- **DESCRIPTION OF THE TASK**
Retype word for word the lines of the data below, from the first to the one bearing "exists s', tx_stored", with that one included.

- **RECORDS FOR THE EXERCISE**

(** ** The Tx stage *)

Lemma ran_tx_depths (fuel : nat) (bIq lIq bDc lDc : ref) (depths : list Z)
    (w : world D) (s : tx_state) (B : R) :
  bIq <> bDc -> lIq <> lDc ->
  tx_stored bIq lIq bDc lDc w s -> tx_reach B s ->
  ran (B + total_reach depths) (9 * length depths)
      (for_each depths (tx_depth fuel bIq lIq bDc lDc)) w /\
  forall w', for_each depths (tx_depth fuel bIq lIq bDc lDc) w = (Returned tt, w') ->
    exists s', tx_stored bIq lIq bDc lDc w' s' /\
               tx_reach (B + total_reach depths) s'.
Proof.
  intros Hnc Hnf HSt HB.
  destruct (tx_depths_sound fuel bIq lIq bDc lDc depths w s Hnc Hnf HSt)
    as (r & w1 & evs & s' & Hrun & Ht & HSt' & Hsteps).
  destruct (tx_depths_reach depths s s' evs r B Hsteps HB) as [HB' HP].
  split.
  - exists evs. rewrite Hrun. simpl. split; [exact Ht |].
    split; [exact HP |]. split.
    + intros x ->. eapply tx_depths_failure. exact Hsteps.
    + intros [] ->. eapply tx_depths_activations. exact Hsteps.
  - intros w' Hrun'. rewrite Hrun in Hrun'. injection Hrun' as _ <-.
    exists s'. auto.
Qed.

- **WRITTEN ANSWER**
(** ** The Tx stage *)

Lemma ran_tx_depths (fuel : nat) (bIq lIq bDc lDc : ref) (depths : list Z)
    (w : world D) (s : tx_state) (B : R) :
  bIq <> bDc -> lIq <> lDc ->
  tx_stored bIq lIq bDc lDc w s -> tx_reach B s ->
  ran (B + total_reach depths) (9 * length depths)
      (for_each depths (tx_depth fuel bIq lIq bDc lDc)) w /\
  forall w', for_each depths (tx_depth fuel bIq lIq bDc lDc) w = (Returned tt, w') ->
    exists s', tx_stored bIq lIq bDc lDc w' s' /\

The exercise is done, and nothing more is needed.